PROBLEM DETAILS: Would you write out, word for word, each line of the records below from the top through the one holding "Definition is_loopback (host"?

INFORMATION SHOWN:

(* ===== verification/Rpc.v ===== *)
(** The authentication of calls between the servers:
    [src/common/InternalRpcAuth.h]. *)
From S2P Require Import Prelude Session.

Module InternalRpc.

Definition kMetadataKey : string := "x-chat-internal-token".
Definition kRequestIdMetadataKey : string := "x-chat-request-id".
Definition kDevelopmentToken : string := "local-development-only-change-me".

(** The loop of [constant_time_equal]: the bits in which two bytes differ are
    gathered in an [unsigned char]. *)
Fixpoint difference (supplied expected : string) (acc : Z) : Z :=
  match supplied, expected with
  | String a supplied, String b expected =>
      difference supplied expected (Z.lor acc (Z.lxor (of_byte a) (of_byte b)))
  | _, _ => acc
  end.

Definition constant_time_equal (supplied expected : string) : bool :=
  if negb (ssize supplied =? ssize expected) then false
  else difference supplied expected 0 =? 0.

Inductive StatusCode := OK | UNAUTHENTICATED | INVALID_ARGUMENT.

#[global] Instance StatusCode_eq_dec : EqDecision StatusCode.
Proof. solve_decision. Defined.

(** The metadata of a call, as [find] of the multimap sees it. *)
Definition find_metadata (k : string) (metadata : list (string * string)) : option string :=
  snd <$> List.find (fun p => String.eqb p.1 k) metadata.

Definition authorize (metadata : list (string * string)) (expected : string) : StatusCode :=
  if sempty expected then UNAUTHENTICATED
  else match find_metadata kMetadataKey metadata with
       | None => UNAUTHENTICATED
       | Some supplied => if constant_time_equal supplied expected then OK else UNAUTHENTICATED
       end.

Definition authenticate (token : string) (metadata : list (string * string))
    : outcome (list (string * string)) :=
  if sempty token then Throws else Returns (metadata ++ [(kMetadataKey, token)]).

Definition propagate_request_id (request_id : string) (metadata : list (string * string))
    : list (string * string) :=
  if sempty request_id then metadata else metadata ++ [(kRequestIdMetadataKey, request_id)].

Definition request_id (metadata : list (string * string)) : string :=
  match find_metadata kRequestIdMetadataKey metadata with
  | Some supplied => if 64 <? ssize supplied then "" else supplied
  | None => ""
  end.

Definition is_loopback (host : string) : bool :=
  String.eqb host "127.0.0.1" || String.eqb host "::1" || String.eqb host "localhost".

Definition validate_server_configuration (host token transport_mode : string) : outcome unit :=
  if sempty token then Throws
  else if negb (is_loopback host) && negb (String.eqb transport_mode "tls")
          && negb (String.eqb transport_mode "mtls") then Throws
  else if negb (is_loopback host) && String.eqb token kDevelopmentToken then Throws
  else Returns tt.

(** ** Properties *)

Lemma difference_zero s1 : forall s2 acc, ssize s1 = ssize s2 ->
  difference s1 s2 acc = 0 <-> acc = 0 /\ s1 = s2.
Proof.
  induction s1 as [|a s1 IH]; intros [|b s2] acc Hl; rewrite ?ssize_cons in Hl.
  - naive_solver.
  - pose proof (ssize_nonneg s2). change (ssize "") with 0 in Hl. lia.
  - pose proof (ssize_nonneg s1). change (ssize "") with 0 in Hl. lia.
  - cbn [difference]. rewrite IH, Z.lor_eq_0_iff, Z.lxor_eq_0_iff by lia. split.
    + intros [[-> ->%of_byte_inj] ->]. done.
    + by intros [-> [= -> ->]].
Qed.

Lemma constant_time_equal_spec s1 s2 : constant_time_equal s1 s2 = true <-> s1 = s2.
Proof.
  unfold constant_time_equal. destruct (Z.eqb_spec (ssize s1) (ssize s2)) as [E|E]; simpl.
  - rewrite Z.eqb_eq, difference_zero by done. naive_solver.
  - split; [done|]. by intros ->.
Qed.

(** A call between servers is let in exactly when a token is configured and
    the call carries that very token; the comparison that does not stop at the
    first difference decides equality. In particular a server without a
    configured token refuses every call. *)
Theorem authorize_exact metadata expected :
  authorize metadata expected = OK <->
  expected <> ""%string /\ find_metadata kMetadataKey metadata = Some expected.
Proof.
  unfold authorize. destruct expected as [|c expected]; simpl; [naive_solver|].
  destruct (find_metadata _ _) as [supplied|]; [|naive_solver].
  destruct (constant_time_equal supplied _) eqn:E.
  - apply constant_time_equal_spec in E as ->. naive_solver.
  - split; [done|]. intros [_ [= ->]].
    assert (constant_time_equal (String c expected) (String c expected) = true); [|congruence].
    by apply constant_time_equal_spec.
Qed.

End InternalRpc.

YOUR RESPONSE:
(* ===== verification/Rpc.v ===== *)
(** The authentication of calls between the servers:
    [src/common/InternalRpcAuth.h]. *)
From S2P Require Import Prelude Session.

Module InternalRpc.

Definition kMetadataKey : string := "x-chat-internal-token".
Definition kRequestIdMetadataKey : string := "x-chat-request-id".
Definition kDevelopmentToken : string := "local-development-only-change-me".

(** The loop of [constant_time_equal]: the bits in which two bytes differ are
    gathered in an [unsigned char]. *)
Fixpoint difference (supplied expected : string) (acc : Z) : Z :=
  match supplied, expected with
  | String a supplied, String b expected =>
      difference supplied expected (Z.lor acc (Z.lxor (of_byte a) (of_byte b)))
  | _, _ => acc
  end.

Definition constant_time_equal (supplied expected : string) : bool :=
  if negb (ssize supplied =? ssize expected) then false
  else difference supplied expected 0 =? 0.

Inductive StatusCode := OK | UNAUTHENTICATED | INVALID_ARGUMENT.

#[global] Instance StatusCode_eq_dec : EqDecision StatusCode.
Proof. solve_decision. Defined.

(** The metadata of a call, as [find] of the multimap sees it. *)
Definition find_metadata (k : string) (metadata : list (string * string)) : option string :=
  snd <$> List.find (fun p => String.eqb p.1 k) metadata.

Definition authorize (metadata : list (string * string)) (expected : string) : StatusCode :=
  if sempty expected then UNAUTHENTICATED
  else match find_metadata kMetadataKey metadata with
       | None => UNAUTHENTICATED
       | Some supplied => if constant_time_equal supplied expected then OK else UNAUTHENTICATED
       end.

Definition authenticate (token : string) (metadata : list (string * string))
    : outcome (list (string * string)) :=
  if sempty token then Throws else Returns (metadata ++ [(kMetadataKey, token)]).

Definition propagate_request_id (request_id : string) (metadata : list (string * string))
    : list (string * string) :=
  if sempty request_id then metadata else metadata ++ [(kRequestIdMetadataKey, request_id)].

Definition request_id (metadata : list (string * string)) : string :=
  match find_metadata kRequestIdMetadataKey metadata with
  | Some supplied => if 64 <? ssize supplied then "" else supplied
  | None => ""
  end.

Definition is_loopback (host : string) : bool :=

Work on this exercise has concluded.